Extinct genus of lizards

Gavialimimus is an extinct genus of plioplatecarpine mosasaur from the Maastrichtian of Morocco and possibly Angola.

== Discovery and naming ==
In 2020, Strong and colleagues named a new genus of plioplatecarpine mosasaur Gavialimimus based on the specimen MHNM.KHG.1231, an articulated skull and associated fragmentary postcrania found in the Ouled Abdoun Basin, which was designated as the holotype. The etymology of this genus means "gharial mimic" (Gavial = "gharial" + Greek mimus = "mimic"), referring to morphological convergence between Gavialimimus and the extant gharial (Gavialis gangeticus).

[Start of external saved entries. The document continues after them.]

(** A record as the loop over the clusters queues it, [n] random suffixes
    having been drawn: a member of an unresolved cluster, flagged and tagged
    with its event and the type its object ended with, or the record of an object
    under a fresh id that starts with the variant prefix. *)
Definition queued_ok (rext : resolve.ResolveExternals) (prefix : string) (n : nat)
    (r : VariantRecord) : Prop :=
  (info r !! "UNRESOLVED" = Some IFlag /\
   (exists t, info r !! "CPX_TYPE" = Some (IStr t)) /\
   exists k, (k < n)%nat /\
     info r !! "EVENT" = Some (IStr ("UNRESOLVED_" +:+ resolve.random_suffix rext k))) \/
  (exists k, (k < n)%nat /\ id r = prefix +:+ resolve.random_suffix rext k).

(** [variant_prefix] as [resolve_complex_sv] uses it. *)
Definition with_underscore (variant_prefix : string) : string :=
  if endswith variant_prefix "_" then variant_prefix else variant_prefix +:+ "_".

(** A resolved complex record: it has a CPX_TYPE and no UNRESOLVED flag. *)
Definition is_resolved (r : VariantRecord) : Prop :=
  is_Some (info r !! "CPX_TYPE") /\ info r !! "UNRESOLVED" = None.

(** The fields the final clean-up removes from every record. *)
Definition stripped_keys : list string := ["CIPOS"; "CIEND"; "RMSSTD"].

(** Externals whose cytoband file has no row at all. *)
Definition no_band_ext : Externals :=
  {| cytobands := fun _ _ => [];
     mei_coverage := mei_coverage (examples.demo_ext "");
     classify_complex_inversion := classify_complex_inversion (examples.demo_ext "");
     classify_insertion := classify_insertion (examples.demo_ext "");
     update_best_genotypes := update_best_genotypes (examples.demo_ext "");
     header_info := header_info (examples.demo_ext "") |}.

(** The reconciliation of [resolve_complex_sv] (lines 172-182): the merge of
    the file with the queue, and the clean-up of every record it yields. *)
Definition reconcile (rext : resolve.ResolveExternals)
    (vcf cpx_records : list VariantRecord) (cpx_record_ids : gset string)
    : result (list VariantRecord) :=
  mapM resolve.strip_fields (resolve._merge_records rext vcf cpx_records cpx_record_ids).

(** [i] is listed in the MEMBERS of [r]. *)
Definition lists_member (i : string) (r : VariantRecord) : bool :=
  match info r !! "MEMBERS" with
  | Some (ITuple m) => bool_decide (i ∈ m)
  | _ => false
  end.

(** A record emitted for a member of an unresolved cluster. *)
Definition flagged_unresolved (r : VariantRecord) : Prop :=
  info r !! "UNRESOLVED" = Some IFlag /\ is_Some (info r !! "EVENT").

(** What the loop over the clusters queues for an object it has built: the
    record of the object under a new id, or the records the object holds,
    each tagged with the event. *)
Definition emitted_as (cpx : complex_sv.ComplexSV) (group : list VariantRecord) : Prop :=
  (exists new_id, group = [set_id new_id (complex_sv.vcf_record cpx)]) \/
  (exists vid t,
      group = map (fun record =>
                     set_info "UNRESOLVED" IFlag
                       (set_info "CPX_TYPE" (IStr t)
                          (set_info "EVENT" (IStr vid) record)))
                  (complex_sv.records cpx)).

(** A cluster made of insertion records only. *)
Definition all_insertions (cluster : list VariantRecord) : Prop :=
  Forall (fun r => info r !! "SVTYPE" = Some (IStr "INS")) cluster.

(** The clusters and the file hold distinct ids, none of which an input
    record lists among its MEMBERS already. *)
Definition fresh_clusters (vcf : list VariantRecord)
    (rescued : list (list VariantRecord)) : Prop :=
  NoDup (map id (concat rescued)) /\
  forall r i, In r (vcf ++ concat rescued) -> In i (map id (concat rescued)) ->
              lists_member i r = false.

(** The queue is made of one group of records per object built. *)
Definition queue_groups (st : resolve.LoopState)
    (groups : list (list VariantRecord)) : Prop :=
  resolve.cpx_records st = concat groups /\
  Forall2 emitted_as (resolve.built st) groups.

(** Two insertion records with the same id, and a deletion that lists the
    id of [rec_b] among its MEMBERS. *)
Definition dup_a : VariantRecord := examples.mk "dup" "chr1" 100 101 "INS" "chr1" "+-".
Definition dup_b : VariantRecord := examples.mk "dup" "chr1" 5000 5001 "INS" "chr1" "+-".
Definition listing_del : VariantRecord :=
  set_info "MEMBERS" (ITuple ["b"]) (examples.mk "d" "chr1" 50 60 "DEL" "chr1" "+-").

(** * Properties *)

(** ** The error monad *)

Lemma bind_Return {A B} (m : result A) (f : A -> result B) (b : B) :
  m ≫= f = Return b <-> exists a, m = Return a /\ f a = Return b.
Proof.
  destruct m as [e|a]; simpl; split.
  - discriminate.
  - intros (a & Ha & _). discriminate.
  - eauto.
  - intros (a' & [= <-] & Hf). exact Hf.
Qed.

Lemma bind_Raise {A B} (m : result A) (f : A -> result B) (e : exn) :
  m ≫= f = Raise e <-> m = Raise e \/ exists a, m = Return a /\ f a = Raise e.
Proof.
  destruct m as [e'|a]; simpl; split.
  - intros [= <-]. left. reflexivity.
  - intros [[= <-] | (a & Ha & _)]; [reflexivity | discriminate].
  - eauto.
  - intros [Ha | (a' & [= <-] & Hf)]; [discriminate | exact Hf].
Qed.

Lemma fmap_Return {A B} (g : A -> B) (m : result A) (b : B) :
  g <$> m = Return b <-> exists a, m = Return a /\ b = g a.
Proof.
  destruct m as [e|a]; simpl; split.
  - discriminate.
  - intros (a & Ha & _). discriminate.
  - intros [= <-]. eauto.
  - intros (a' & [= <-] & ->). reflexivity.
Qed.

(** Take the first bind of a hypothesis [x ← m; k = Return b] apart. *)
Ltac bind_inv H :=
  let a := fresh "a" in
  let E := fresh "E" in
  apply bind_Return in H; destruct H as (a & E & H).

Lemma filterM_sub {A} (p : A -> result bool) (l l' : list A) :
  filterM p l = Return l' -> forall x, In x l' -> In x l.
Proof.
  revert l'. induction l as [|y l IH]; simpl; intros l' H x Hx.
  - injection H as <-. destruct Hx.
  - bind_inv H. bind_inv H. injection H as <-.
    destruct a; [destruct Hx as [<-|Hx]|]; eauto.
Qed.

Lemma filterM_spec {A} (p : A -> result bool) (l l' : list A) :
  filterM p l = Return l' ->
  forall x, In x l' <-> In x l /\ p x = Return true.
Proof.
  revert l'. induction l as [|y l IH]; simpl; intros l' H x.
  - injection H as <-. simpl. tauto.
  - bind_inv H. bind_inv H. injection H as <-.
    specialize (IH _ E0 x). destruct a; simpl; rewrite IH; split.
    + intros [<- | [? ?]]; auto.
    + intros [[<- | ?] ?]; auto.
    + intros [? ?]; auto.
    + intros [[<- | ?] ?]; [congruence | auto].
Qed.

Lemma info_get_Return r k v : info_get r k = Return v <-> info r !! k = Some v.
Proof.
  unfold info_get. destruct (info r !! k); split; intros H; congruence.
Qed.

Lemma info_int_Return r k z : info_int r k = Return z <-> info r !! k = Some (IInt z).
Proof.
  unfold info_int, info_get.
  destruct (info r !! k) as [[]|]; simpl; split; intros H; congruence.
Qed.

Lemma info_str_Return r k t : info_str r k = Return t <-> info r !! k = Some (IStr t).
Proof.
  unfold info_str, info_get.
  destruct (info r !! k) as [[]|]; simpl; split; intros H; congruence.
Qed.

(** ** Reading a record after assignments *)

Lemma info_set_info k v r : info (set_info k v r) = <[k:=v]> (info r).
Proof. reflexivity. Qed.
Lemma info_set_stop v r : info (set_stop v r) = <["END":=IInt v]> (info r).
Proof. reflexivity. Qed.
Lemma info_set_alts a r : info (set_alts a r) = delete "END" (info r).
Proof. reflexivity. Qed.
Lemma info_set_pos v r : info (set_pos v r) = info r.
Proof. reflexivity. Qed.
Lemma info_set_chrom v r : info (set_chrom v r) = info r.
Proof. reflexivity. Qed.
Lemma info_set_id v r : info (set_id v r) = info r.
Proof. reflexivity. Qed.

Lemma stop_set_stop v r : stop (set_stop v r) = v.
Proof. unfold stop. rewrite info_set_stop. by rewrite lookup_insert_eq. Qed.

Lemma stop_set_info k v r : k <> "END" -> stop (set_info k v r) = stop r.
Proof. intros Hk. unfold stop. rewrite info_set_info. by rewrite lookup_insert_ne. Qed.

Lemma pos_set_info k v r : pos (set_info k v r) = pos r.
Proof. reflexivity. Qed.
Lemma pos_set_stop v r : pos (set_stop v r) = pos r.
Proof. reflexivity. Qed.
Lemma chrom_set_info k v r : chrom (set_info k v r) = chrom r.
Proof. reflexivity. Qed.
Lemma chrom_set_stop v r : chrom (set_stop v r) = chrom r.
Proof. reflexivity. Qed.
Lemma id_set_info k v r : id (set_info k v r) = id r.
Proof. reflexivity. Qed.
Lemma id_set_stop v r : id (set_stop v r) = id r.
Proof. reflexivity. Qed.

The specific name almaghribensis references al-Maghrib, the type locality of Gavialimimus. In 2022, Longrich and colleagues reported various marine vertebrate remains with signs of acid damage including a rostrum assigned to G. almaghribensis (MHNM.KHG.519) found in close vicinity to Thalassotitan, suggesting that these fossils are digested by the stomach acid of a large mosasaur like Thalassotitan.

In 2023, Polcyn, Schulp and Gonçalves described the gut contents of a 6.5–7 m long mosasaur specimen identified as Prognathodon kianda (MGUAN PA183) from Angola, which preserved three species of mosasaurs: a 4 m long specimen of Gavialimimus sp. (MGUAN PA183B), a small individual of P. kianda (MGUAN PA183C) and a new taxon Bentiabasaurus (MGUAN PA183D). The size of Gavialimimus sp. was about 57% the size of P. kianda, and most of the gut contents of P. kianda were cranial material, suggesting that Prognathodon preferred to consume the head portion of other mosasaurs including relatively large taxa and its own kind.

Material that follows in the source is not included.